Records provided
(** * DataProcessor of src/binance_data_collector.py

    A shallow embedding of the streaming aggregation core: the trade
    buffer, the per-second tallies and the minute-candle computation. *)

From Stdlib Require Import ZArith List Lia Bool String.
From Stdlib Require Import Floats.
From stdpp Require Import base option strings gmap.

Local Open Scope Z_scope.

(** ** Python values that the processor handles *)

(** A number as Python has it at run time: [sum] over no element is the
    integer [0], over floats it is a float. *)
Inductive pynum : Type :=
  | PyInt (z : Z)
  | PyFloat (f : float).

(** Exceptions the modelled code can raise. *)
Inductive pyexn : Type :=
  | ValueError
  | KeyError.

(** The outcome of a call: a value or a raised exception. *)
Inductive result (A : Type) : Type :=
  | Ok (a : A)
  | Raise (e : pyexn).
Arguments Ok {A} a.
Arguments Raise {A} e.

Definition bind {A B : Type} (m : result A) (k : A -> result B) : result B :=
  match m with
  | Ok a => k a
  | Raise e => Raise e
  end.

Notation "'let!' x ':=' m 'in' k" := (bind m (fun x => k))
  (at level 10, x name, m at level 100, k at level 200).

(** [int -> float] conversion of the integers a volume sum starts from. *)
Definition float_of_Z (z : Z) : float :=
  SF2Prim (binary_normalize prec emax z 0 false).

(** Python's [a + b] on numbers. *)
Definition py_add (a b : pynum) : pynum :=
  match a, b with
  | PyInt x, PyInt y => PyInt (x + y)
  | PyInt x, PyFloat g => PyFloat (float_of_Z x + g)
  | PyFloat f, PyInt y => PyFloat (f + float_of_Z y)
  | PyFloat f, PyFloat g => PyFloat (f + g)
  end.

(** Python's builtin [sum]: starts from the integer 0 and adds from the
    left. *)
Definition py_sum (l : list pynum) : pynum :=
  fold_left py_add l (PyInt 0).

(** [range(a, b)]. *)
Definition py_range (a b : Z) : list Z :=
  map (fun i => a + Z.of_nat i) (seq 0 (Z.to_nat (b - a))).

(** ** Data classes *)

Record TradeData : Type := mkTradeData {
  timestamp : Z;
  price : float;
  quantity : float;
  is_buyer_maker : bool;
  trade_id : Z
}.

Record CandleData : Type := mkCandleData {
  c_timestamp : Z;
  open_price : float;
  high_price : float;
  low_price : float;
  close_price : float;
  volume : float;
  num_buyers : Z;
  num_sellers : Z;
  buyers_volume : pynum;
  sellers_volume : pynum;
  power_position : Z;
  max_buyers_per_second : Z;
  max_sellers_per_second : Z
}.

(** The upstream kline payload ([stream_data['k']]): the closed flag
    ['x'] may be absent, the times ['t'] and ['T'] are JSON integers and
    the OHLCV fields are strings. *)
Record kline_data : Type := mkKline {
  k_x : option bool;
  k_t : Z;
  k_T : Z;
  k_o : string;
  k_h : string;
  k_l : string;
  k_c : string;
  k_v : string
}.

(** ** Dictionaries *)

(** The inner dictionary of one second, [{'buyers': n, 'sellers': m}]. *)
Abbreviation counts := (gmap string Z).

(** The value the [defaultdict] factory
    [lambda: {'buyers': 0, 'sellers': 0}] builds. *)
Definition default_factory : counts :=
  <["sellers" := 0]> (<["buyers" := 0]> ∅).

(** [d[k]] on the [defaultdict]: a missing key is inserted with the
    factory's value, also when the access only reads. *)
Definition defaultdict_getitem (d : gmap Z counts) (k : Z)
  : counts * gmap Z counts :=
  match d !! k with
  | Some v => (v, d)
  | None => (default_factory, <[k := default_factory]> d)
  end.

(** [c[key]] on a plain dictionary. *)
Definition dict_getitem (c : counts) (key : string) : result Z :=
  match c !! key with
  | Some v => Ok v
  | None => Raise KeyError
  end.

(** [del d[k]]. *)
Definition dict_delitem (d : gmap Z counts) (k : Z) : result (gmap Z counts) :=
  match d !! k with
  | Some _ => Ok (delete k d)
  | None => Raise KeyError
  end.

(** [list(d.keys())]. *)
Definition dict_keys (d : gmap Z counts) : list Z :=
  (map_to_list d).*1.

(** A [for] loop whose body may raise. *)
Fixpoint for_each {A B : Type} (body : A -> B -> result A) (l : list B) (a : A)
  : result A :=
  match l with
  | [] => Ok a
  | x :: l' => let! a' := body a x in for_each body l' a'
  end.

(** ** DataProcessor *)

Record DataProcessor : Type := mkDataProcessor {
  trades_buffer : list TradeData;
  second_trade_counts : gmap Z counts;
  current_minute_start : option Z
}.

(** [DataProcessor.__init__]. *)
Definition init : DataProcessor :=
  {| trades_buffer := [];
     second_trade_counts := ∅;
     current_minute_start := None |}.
==
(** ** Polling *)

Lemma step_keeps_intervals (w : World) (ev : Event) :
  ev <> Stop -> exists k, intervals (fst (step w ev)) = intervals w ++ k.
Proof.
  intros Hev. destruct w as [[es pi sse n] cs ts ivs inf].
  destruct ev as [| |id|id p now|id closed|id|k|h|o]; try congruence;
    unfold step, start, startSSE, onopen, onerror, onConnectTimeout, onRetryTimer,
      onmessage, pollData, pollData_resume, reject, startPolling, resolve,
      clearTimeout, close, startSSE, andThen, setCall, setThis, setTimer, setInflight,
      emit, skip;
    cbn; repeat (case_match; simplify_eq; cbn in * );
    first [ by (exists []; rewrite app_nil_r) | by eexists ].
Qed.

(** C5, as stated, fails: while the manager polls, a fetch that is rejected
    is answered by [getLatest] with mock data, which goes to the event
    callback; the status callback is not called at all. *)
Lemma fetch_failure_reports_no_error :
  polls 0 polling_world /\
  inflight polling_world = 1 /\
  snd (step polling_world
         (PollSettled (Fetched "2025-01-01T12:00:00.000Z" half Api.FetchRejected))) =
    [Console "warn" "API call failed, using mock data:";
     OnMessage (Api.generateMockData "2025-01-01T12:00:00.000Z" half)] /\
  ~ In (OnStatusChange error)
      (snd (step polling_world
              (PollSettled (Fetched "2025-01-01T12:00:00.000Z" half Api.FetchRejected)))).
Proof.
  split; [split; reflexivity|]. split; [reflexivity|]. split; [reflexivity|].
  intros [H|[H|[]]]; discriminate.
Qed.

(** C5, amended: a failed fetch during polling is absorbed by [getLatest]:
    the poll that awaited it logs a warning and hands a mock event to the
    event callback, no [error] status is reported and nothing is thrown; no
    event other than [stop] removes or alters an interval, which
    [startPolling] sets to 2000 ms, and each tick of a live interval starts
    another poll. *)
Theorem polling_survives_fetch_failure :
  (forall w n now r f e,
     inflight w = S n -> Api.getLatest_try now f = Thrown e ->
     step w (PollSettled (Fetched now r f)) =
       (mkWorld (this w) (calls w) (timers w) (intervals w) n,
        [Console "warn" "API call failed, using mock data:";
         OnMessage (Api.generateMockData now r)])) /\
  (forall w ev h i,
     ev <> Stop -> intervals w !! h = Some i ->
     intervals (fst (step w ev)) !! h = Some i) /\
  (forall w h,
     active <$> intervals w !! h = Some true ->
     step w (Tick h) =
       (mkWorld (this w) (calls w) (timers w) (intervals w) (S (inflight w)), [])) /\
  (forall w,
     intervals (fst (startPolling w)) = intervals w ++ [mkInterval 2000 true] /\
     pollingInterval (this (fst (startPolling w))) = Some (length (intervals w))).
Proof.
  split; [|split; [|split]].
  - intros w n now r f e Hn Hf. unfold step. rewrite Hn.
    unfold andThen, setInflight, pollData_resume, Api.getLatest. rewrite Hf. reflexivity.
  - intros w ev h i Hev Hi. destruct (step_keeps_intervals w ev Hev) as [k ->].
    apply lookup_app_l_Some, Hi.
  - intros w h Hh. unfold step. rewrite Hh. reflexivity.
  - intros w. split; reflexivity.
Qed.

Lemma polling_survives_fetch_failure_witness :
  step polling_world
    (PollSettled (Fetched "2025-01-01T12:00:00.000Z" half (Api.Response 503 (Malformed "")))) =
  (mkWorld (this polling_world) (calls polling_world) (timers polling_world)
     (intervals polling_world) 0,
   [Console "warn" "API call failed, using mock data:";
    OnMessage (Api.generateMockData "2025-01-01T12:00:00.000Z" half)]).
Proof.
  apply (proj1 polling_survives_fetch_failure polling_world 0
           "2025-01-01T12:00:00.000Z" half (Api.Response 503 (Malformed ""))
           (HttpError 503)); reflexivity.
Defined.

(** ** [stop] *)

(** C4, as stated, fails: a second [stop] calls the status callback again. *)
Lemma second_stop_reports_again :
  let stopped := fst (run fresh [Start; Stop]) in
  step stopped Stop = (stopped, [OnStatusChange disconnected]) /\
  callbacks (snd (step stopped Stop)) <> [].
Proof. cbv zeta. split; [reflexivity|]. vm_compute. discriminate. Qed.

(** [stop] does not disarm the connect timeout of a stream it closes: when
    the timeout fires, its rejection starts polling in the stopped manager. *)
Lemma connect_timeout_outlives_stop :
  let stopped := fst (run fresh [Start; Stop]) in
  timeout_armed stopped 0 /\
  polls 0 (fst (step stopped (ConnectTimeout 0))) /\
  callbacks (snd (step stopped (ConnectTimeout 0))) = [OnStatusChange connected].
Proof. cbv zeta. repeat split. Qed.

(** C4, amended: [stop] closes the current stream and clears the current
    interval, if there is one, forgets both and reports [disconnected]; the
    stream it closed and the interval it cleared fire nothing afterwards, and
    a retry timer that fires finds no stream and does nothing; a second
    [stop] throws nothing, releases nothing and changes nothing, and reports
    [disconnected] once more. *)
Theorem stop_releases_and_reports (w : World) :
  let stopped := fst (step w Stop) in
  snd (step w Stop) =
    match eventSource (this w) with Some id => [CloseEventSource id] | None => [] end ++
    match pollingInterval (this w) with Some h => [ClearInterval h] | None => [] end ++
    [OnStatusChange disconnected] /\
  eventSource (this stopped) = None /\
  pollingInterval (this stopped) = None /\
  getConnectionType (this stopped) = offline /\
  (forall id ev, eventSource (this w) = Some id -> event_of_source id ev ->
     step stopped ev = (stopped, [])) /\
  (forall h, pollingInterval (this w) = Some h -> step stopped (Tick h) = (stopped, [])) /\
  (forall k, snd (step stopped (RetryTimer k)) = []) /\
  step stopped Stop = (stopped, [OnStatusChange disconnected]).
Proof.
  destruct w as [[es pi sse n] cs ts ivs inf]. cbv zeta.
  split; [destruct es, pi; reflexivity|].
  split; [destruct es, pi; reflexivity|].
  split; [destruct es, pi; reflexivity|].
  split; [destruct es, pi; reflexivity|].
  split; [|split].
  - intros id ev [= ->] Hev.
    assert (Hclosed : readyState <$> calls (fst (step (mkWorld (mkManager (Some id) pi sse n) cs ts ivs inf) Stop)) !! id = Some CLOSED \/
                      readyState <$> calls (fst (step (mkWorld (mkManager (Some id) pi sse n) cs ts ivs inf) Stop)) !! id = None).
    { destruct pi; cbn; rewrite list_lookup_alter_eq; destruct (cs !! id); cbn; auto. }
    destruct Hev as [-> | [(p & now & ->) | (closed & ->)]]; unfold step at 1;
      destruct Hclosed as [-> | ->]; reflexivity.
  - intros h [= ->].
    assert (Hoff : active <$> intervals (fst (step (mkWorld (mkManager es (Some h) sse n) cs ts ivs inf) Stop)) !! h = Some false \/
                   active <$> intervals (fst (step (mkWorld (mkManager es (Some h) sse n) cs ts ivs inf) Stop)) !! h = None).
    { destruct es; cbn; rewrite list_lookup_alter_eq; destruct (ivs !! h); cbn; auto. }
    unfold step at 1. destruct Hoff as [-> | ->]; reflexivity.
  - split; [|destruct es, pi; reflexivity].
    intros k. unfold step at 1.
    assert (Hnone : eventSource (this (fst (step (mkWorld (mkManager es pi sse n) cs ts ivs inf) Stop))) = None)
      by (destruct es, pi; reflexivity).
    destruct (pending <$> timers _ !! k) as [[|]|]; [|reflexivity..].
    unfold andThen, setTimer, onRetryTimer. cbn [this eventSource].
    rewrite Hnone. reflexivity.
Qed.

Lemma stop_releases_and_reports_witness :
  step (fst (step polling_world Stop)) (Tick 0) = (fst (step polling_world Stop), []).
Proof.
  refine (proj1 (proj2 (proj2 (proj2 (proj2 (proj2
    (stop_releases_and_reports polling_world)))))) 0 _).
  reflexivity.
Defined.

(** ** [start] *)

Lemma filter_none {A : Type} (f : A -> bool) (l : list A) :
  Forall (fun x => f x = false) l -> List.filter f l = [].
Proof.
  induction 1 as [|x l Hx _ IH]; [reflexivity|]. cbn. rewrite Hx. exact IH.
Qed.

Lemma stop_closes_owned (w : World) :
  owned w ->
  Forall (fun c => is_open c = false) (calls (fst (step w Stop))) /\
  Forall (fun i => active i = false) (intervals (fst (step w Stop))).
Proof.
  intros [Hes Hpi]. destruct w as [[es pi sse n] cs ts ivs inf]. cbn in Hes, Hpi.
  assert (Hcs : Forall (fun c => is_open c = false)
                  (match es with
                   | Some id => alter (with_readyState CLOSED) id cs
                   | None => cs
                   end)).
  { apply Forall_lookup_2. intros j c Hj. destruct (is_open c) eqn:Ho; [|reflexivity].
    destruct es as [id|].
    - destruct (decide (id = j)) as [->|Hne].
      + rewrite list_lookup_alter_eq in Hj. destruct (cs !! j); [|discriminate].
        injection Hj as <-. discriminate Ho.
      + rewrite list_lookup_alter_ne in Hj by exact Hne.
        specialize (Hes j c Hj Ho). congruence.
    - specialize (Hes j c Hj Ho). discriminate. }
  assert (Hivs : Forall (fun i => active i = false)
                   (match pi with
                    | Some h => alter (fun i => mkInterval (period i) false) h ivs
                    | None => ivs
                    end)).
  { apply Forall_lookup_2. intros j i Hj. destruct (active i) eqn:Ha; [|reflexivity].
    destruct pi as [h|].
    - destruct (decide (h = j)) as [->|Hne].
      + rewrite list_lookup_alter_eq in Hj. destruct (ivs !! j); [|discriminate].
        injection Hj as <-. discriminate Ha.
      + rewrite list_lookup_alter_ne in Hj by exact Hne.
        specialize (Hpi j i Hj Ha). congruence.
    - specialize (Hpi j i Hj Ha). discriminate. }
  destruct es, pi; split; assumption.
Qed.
...
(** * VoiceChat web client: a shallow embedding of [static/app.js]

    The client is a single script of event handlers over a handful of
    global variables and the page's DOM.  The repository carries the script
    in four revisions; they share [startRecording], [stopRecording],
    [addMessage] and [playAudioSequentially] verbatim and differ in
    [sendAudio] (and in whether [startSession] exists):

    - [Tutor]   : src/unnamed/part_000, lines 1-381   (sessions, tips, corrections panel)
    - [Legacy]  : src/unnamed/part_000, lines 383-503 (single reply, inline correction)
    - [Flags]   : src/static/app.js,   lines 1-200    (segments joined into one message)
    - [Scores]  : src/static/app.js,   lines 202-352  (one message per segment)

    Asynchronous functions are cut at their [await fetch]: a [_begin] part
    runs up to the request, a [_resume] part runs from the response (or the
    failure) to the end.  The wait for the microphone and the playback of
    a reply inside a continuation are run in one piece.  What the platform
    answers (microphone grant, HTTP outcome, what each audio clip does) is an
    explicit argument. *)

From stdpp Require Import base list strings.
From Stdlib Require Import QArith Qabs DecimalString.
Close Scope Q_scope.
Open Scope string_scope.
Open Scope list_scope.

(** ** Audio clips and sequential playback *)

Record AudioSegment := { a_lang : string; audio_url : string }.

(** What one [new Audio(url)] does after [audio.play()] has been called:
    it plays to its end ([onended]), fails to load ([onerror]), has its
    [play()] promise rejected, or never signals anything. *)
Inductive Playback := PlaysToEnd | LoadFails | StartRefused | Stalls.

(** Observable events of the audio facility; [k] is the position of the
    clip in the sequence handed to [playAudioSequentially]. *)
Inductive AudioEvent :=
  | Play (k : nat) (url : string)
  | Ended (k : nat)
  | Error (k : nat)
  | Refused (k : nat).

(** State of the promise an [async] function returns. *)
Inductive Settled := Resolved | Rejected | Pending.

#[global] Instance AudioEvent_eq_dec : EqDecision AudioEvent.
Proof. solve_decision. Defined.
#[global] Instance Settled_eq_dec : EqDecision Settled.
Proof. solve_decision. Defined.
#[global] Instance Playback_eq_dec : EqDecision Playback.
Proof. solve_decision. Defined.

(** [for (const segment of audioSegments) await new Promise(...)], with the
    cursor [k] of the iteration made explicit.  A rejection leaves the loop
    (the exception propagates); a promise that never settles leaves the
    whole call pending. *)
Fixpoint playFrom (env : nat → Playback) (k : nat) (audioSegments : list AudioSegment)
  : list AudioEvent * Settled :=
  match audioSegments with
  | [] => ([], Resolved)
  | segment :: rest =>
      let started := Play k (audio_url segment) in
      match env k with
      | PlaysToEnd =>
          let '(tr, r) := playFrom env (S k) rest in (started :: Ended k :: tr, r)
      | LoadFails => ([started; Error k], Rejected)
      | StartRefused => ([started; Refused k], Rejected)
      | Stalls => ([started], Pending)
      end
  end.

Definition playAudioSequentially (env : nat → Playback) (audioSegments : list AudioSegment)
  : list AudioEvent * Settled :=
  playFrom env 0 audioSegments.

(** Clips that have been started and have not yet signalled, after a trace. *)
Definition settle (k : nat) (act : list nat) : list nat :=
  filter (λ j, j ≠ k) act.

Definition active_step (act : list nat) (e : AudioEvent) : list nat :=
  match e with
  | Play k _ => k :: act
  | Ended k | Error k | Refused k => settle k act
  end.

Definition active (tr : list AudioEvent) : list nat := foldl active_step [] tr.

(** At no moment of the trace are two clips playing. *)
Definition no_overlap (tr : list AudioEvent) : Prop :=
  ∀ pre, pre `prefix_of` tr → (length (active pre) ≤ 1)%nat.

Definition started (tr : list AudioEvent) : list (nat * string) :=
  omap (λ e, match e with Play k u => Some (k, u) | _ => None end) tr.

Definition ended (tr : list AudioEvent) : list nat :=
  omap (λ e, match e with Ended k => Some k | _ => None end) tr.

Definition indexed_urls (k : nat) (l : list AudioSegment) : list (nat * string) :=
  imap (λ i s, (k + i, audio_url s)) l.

About this task
Copy out only the lines above from the one with "Definition init : DataProcessor" to the one with "current_minute_start := None", inclusive, exactly as they stand.

Task response
Definition init : DataProcessor :=
  {| trades_buffer := [];
     second_trade_counts := ∅;
     current_minute_start := None |}.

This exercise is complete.